The performance in Industrials was spread across a number of sub-sectors. Uber Technologies added 0.1%, airlines IAG and Cathay Pacific gained, as did defence and aeronautics names Safran and MTU Aero Engines. In business services, RELX Plc and Bureau Veritas contributed, and in engineering and electrical equipment, Spie SA and Schneider Electric also rose. The US airlines (American Airlines, Southwest Airlines, JetBlue) and Singapore Airlines fell, as did renewable energy equipment maker Fluence Energy. An American Airlines passenger jet was involved in a fatal accident with a military helicopter outside Washington DC, causing the stock to sell off sharply.
OUTLOOK
After a strong year for the asset class in 2024, we forecast positive returns for convertible investors in 2025. Convertibles provide a bridge between the equity and fixed income worlds – they help to mitigate timing risk as they offer exposure to both and offer long-term optionality on names where the equity story is still unfolding, which is important in the current growth environment. Our base case is still for a soft(ish) landing, which would mean a contribution from equities, volatility (slightly higher overall volatility, but specifically periodic spikes as we saw in 2024), lower short rates, spreads unchanged and a benign default environment – a supportive backdrop for convertibles.

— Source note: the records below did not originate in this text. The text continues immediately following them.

(* ===== verification/KvNetTheorems.v ===== *)
(** * The service over the network is the service of KvSys.v

    Every run of the clerks, the network of [labrpc.go] and the server is a run of
    the system of [KvSys.v] with the same answers, times and final store, whatever
    the network drops, delays, reorders, connects, disconnects and destroys.  The
    properties of clerks over unreliable links hold of the network as it is
    implemented, and so do their limits. *)
From S2P Require Import Prelude Rpc KvSrv Persister Demux LabRpc LabRpcTheorems GobString.
From S2P Require Import KvModel Clerk KvSys KvHist KvProof KvTheorems KvCareful Lock KvNet.

(** ** One call of the server *)

Section Dispatch.
Context {Name : Type} `{!EqDecision Name, !Countable Name}.
Context `{!Codec GetArgs, !Codec GetReply, !Codec PutArgs, !Codec PutReply}.
Context `{!CodecLaws GetArgs, !CodecLaws PutArgs}.
Context `{get_laws : !CodecLaws GetReply, put_laws : !CodecLaws PutReply}.
Context (ename : nat → Name).

(** The server after [cnt] calls, with store [kv]. *)
Definition served (cnt : Z) (kv : KVServer) : Server KVServer :=
  MkServer (services (kv_server MakeKVServer)) cnt None kv.

Lemma served_service cnt kv : services (served cnt kv) !! "KVServer" = Some kv_service.
Proof using. apply lookup_insert_eq. Qed.

Lemma dispatch_Get args kv :
  Service_dispatch kv_service "Get" args kv =
    '(st, rep) ← handle_Get kv args; Some (st, MkReplyMsg true rep).
Proof using. reflexivity. Qed.

Lemma dispatch_Put args kv :
  Service_dispatch kv_service "Put" args kv =
    '(st, rep) ← handle_Put kv args; Some (st, MkReplyMsg true rep).
Proof using. reflexivity. Qed.

Lemma dispatch_op c op cnt kv :
  dispatch (request ename c op) (served cnt kv) =
    Some (served (cnt + 1) (srv_exec kv op).1, MkReplyMsg true (rep_bytes (srv_exec kv op).2)).
Proof using All.
  unfold dispatch, request. cbn [LabRpc.svcMeth LabRpc.r_args].
  assert (split_method (op_method op) = Some ("KVServer", if op is OpGet _ then "Get" else "Put"))
    as -> by (destruct op; vm_compute; done).
  cbn [mbind option_bind]. rewrite served_service.
  cbn [mbind option_bind served LabRpc.dispatchf LabRpc.s_state LabRpc.services LabRpc.s_count].
  assert (Service_dispatch kv_service (if op is OpGet _ then "Get" else "Put") (op_args op) kv =
    Some ((srv_exec kv op).1, MkReplyMsg true (rep_bytes (srv_exec kv op).2))) as ->; [|done].
  destruct op as [g|a]; cbn [op_args]; rewrite ?dispatch_Get, ?dispatch_Put.
  - unfold handle_Get. by rewrite codec_roundtrip.
  - unfold handle_Put. rewrite codec_roundtrip. cbn. by destruct (Put kv a).
Qed.

(** A reply of the kind the operation asks for. *)
Definition rep_for (op : KvOp) (r : KvRep) : Prop :=
  match op, r with OpGet _, RepGet _ => True | OpPut _, RepPut _ => True | _, _ => False end.

Lemma exec_rep_for kv op : rep_for op (srv_exec kv op).2.
Proof using. destruct op as [g|a]; cbn; [done|]. by destruct (Put kv a). Qed.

In terms of themes for 2025, we see performance potential for convertible bonds from: embracing growth, increased cryptocurrency adoption, increasing electricity demand, a positive geopolitical shift (more Chinese stimulus, America-fFirst, lower rates in Europe, increasing capex), consumer strength (strong labour markets, lower rates, energy prices are contained) and the upside from higher M&A and performance broadening to smaller and mid-sized names, which are well represented in the convertible bond universe.